=== What needs to be done ===
The lines to repeat are those below from the one containing "Definition isspace (c" down to the one containing "else String c EmptyString", both included; reproduce them exactly and nothing else.

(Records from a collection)
(** * Context-assembly pipeline of the three Go agents

    A shallow embedding of [scripts/agents/go_architect.py],
    [scripts/agents/go_engineer_reviewer.py] and [scripts/agents/go_tester.py]:
    file discovery, per-file rendering, context assembly, the single call to
    the text-generation service and the routing of the answer.

    Python text is modelled by [string]; the functions of [str] the scripts
    use are written out in [Module Py].  Everything the scripts ask of their
    surroundings (environment, directory tree, file contents, the [git]
    child process, the remote service) is a field of [World]; everything
    they do to their surroundings is an [event] of the trace an action
    returns next to its outcome.

    Outside the model: the parse of the command line (each [main] starts
    from the parsed arguments), the import guard at the head of each script,
    the construction of the client object, which sends nothing, and the
    wording of the three system prompts, a parameter of each agent.  A
    character of a [string] stands for a code point below 256, and case and
    white space are Python's on those code points; text with other code
    points has no counterpart here.  Globbing is case-sensitive, as on
    POSIX, and lists a directory before it descends, as [pathlib] does up
    to Python 3.12. *)

From Stdlib Require Import String Ascii List ZArith Bool Arith Lia.
From Stdlib Require Import Sorting.Sorted Sorting.Permutation.
From Stdlib Require Import Orders Sorting.Mergesort.
Import ListNotations.
Local Open Scope list_scope.
Local Open Scope string_scope.

(** ** Python's [str] operations *)

Module Py.

(** The newline character written "\n" in the sources. *)
Definition LF : ascii := "010"%char.
Definition nl : string := String LF EmptyString.

(** [s.startswith(p)] *)
Definition startswith (s p : string) : bool := prefix p s.

(** [s.endswith(suf)]: some tail of [s] is [suf]. *)
Fixpoint endswith (s suf : string) : bool :=
  (s =? suf) ||
  match s with
  | EmptyString => false
  | String _ s' => endswith s' suf
  end.

(** [sub in s]: [sub] is a prefix of some tail of [s]. *)
Fixpoint contains (sub s : string) : bool :=
  prefix sub s ||
  match s with
  | EmptyString => false
  | String _ s' => contains sub s'
  end.

(** [str.isspace] on one character: tab, line feed, vertical tab, form
    feed, carriage return, the four separators 28..31, space, and of the
    code points from 128 to 255 the next-line control 133 and the no-break
    space 160. *)
Definition isspace (c : ascii) : bool :=
  let n := nat_of_ascii c in
  ((9 <=? n)%nat && (n <=? 13)%nat) || ((28 <=? n)%nat && (n <=? 32)%nat)
  || (n =? 133)%nat || (n =? 160)%nat.

Fixpoint lstrip (s : string) : string :=
  match s with
  | EmptyString => EmptyString
  | String c s' => if isspace c then lstrip s' else s
  end.

Fixpoint rstrip (s : string) : string :=
  match s with
  | EmptyString => EmptyString
  | String c s' =>
      match rstrip s' with
      | EmptyString => if isspace c then EmptyString else String c EmptyString
      | r => String c r
      end
  end.

(** [s.strip()] *)
Definition strip (s : string) : string := rstrip (lstrip s).

(** [s.split(sep)] for a separator of one character. *)
Fixpoint split (sep : ascii) (s : string) : list string :=
  match s with
  | EmptyString => [EmptyString]
  | String c s' =>
      if Ascii.eqb c sep then EmptyString :: split sep s'
      else match split sep s' with
           | h :: t => String c h :: t
           | [] => [String c EmptyString]
           end
  end.

(** [s.lower()] on one character: the letters A..Z move to a..z, and of
    the code points from 128 to 255 the capital letters 192..214 and
    216..222 move up by 32 as well; 215 is the multiplication sign. *)
Definition lower_char (c : ascii) : ascii :=
  let n := nat_of_ascii c in
  if ((65 <=? n)%nat && (n <=? 90)%nat)
     || ((192 <=? n)%nat && (n <=? 214)%nat)
     || ((216 <=? n)%nat && (n <=? 222)%nat)
  then ascii_of_nat (n + 32) else c.

Fixpoint lower (s : string) : string :=
  match s with
  | EmptyString => EmptyString
  | String c s' => String (lower_char c) (lower s')
  end.

(** Truthiness of a string and of a list: empty is false. *)
Definition truthy (s : string) : bool := negb (s =? EmptyString).

Definition nonempty {A : Type} (l : list A) : bool :=
  match l with [] => false | _ :: _ => true end.

(** [x in l] for a list of strings. *)
Definition mem (x : string) (l : list string) : bool :=
  existsb (String.eqb x) l.

(** The order of [str]: by code point, one character after another, a
    proper prefix first. *)
Module StrOrder <: TotalLeBool.
Definition t : Type := string.
Definition leb : t -> t -> bool := String.leb.
Definition leb_total : forall a b : t, leb a b = true \/ leb b a = true :=
  String.leb_total.
End StrOrder.

Module StrSort := Sort StrOrder.

(** [sorted(l)] on strings: a merge sort, as Python's is.  The order is
    total and antisymmetric, so the sorted arrangement of a list is unique
    and the choice of the algorithm does not show. *)
Definition sorted (l : list string) : list string := StrSort.sort l.

(** [sep.join(l)] for the empty separator. *)
Definition join (l : list string) : string :=
  fold_right append EmptyString l.

(** The text after the last occurrence of [c] in [s], if [c] occurs. *)
Fixpoint after_last (c : ascii) (s : string) : option string :=
  match s with
  | EmptyString => None
  | String a s' =>
      match after_last c s' with
      | Some r => Some r
      | None => if Ascii.eqb a c then Some s' else None
      end
  end.

End Py.

Import Py.

(** ** The surroundings of a run *)

(** A directory entry: [pathlib]'s [rglob] yields matching entries of any
    kind, regular files and directories alike. *)
#[warnings="-register-all"]
Inductive entry : Type :=
| File (name : string)
| Dir (name : string) (children : list entry).

(** A [pathlib.Path] relative to the working directory, as its parts;
    [Path(".")] has none. *)
Definition path : Type := list string.

(** [str(p)] *)
Definition str (p : path) : string :=
  match p with
  | [] => "."
  | _ :: _ => String.concat "/" p
  end.

(** [p.name], the last part. *)
Definition name_of (p : path) : string := last p EmptyString.

(** A glob pattern made of one star and literal text after it, the only
    shape the scripts use: "*.go", "*_test.go", "*.yaml", "*.yml", "*.json". *)
Inductive pattern : Type := Star (suffix : string).

(** [fnmatch] of a name against such a pattern (case-sensitive, as on POSIX):
    the star takes any text, dots included, the rest must close the name. *)
Definition fnmatch (name : string) (pat : pattern) : bool :=
  match pat with Star suffix => endswith name suffix end.

(** Result of a finished child process: [subprocess.CompletedProcess]. *)
Record CompletedProcess : Type := {
  returncode : Z;
  stdout : string;
  stderr : string
}.

(** The arguments of [client.messages.create]. *)
Record Request : Type := {
  model : string;
  max_tokens : Z;
  system : string;
  user_content : string
}.

(** What a run reads from outside.  Failing operations answer with the text
    [str(e)] of the exception they raise; all of these are instances of
    [Exception] ([OSError], [UnicodeDecodeError], [ValueError], the client
    library's errors). *)
Record World : Type := {
  (** [os.environ.get] *)
  environ : string -> option string;
  (** the entries found below a directory, in the order the file system
      lists them *)
  subtree : path -> list entry;
  (** [open(p, "r")] followed by [f.read()] *)
  open_read : string -> string + string;
  (** [open(p, "w")]: [None] when the file opens, else the error raised *)
  open_write : string -> option string;
  (** [f.write(text)] and the close of the file at the end of the [with]
      block, for a file opened as [p]: [None] when the text is in the file,
      else the error raised (the text cannot be encoded, the disk is full) *)
  write_text : string -> string -> option string;
  (** [os.path.exists] and [Path.exists] *)
  path_exists : string -> bool;
  (** [subprocess.run(argv, capture_output=True, text=True)] without the
      check of the return code: the finished process, or the error raised
      when the child cannot be started *)
  subprocess_run : list string -> CompletedProcess + string;
  (** [client.messages.create(...).content[0].text], or the error raised *)
  messages_create : Request -> string + string
}.

(** What a run does to the outside, in order.  [EvOpenWrite p]: [open(p, "w")]
    succeeded, so the file that [p] names exists and is empty.
    [EvWrite p text]: [text], whole and nothing else, was written through
    that handle and the file closed. *)
Inductive event : Type :=
| EvStdout (text : string)
| EvStderr (text : string)
| EvRglob (directory : string) (pat : pattern)
| EvOpenRead (file : string)
| EvOpenWrite (file : string)
| EvWrite (file : string) (text : string)
| EvExists (file : string)
| EvSubprocess (argv : list string)
| EvMessagesCreate (req : Request).

(** How an action ends: with a value, with an exception that nothing caught,
    or with [sys.exit(code)]. *)
Inductive outcome (A : Type) : Type :=
| Return (a : A)
| Raise (e : string)
| SysExit (code : Z).

Arguments Return {A} a.
Arguments Raise {A} e.
Arguments SysExit {A} code.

=== Written answer ===
Definition isspace (c : ascii) : bool :=
  let n := nat_of_ascii c in
  ((9 <=? n)%nat && (n <=? 13)%nat) || ((28 <=? n)%nat && (n <=? 32)%nat)
  || (n =? 133)%nat || (n =? 160)%nat.

Fixpoint lstrip (s : string) : string :=
  match s with
  | EmptyString => EmptyString
  | String c s' => if isspace c then lstrip s' else s
  end.

Fixpoint rstrip (s : string) : string :=
  match s with
  | EmptyString => EmptyString
  | String c s' =>
      match rstrip s' with
      | EmptyString => if isspace c then EmptyString else String c EmptyString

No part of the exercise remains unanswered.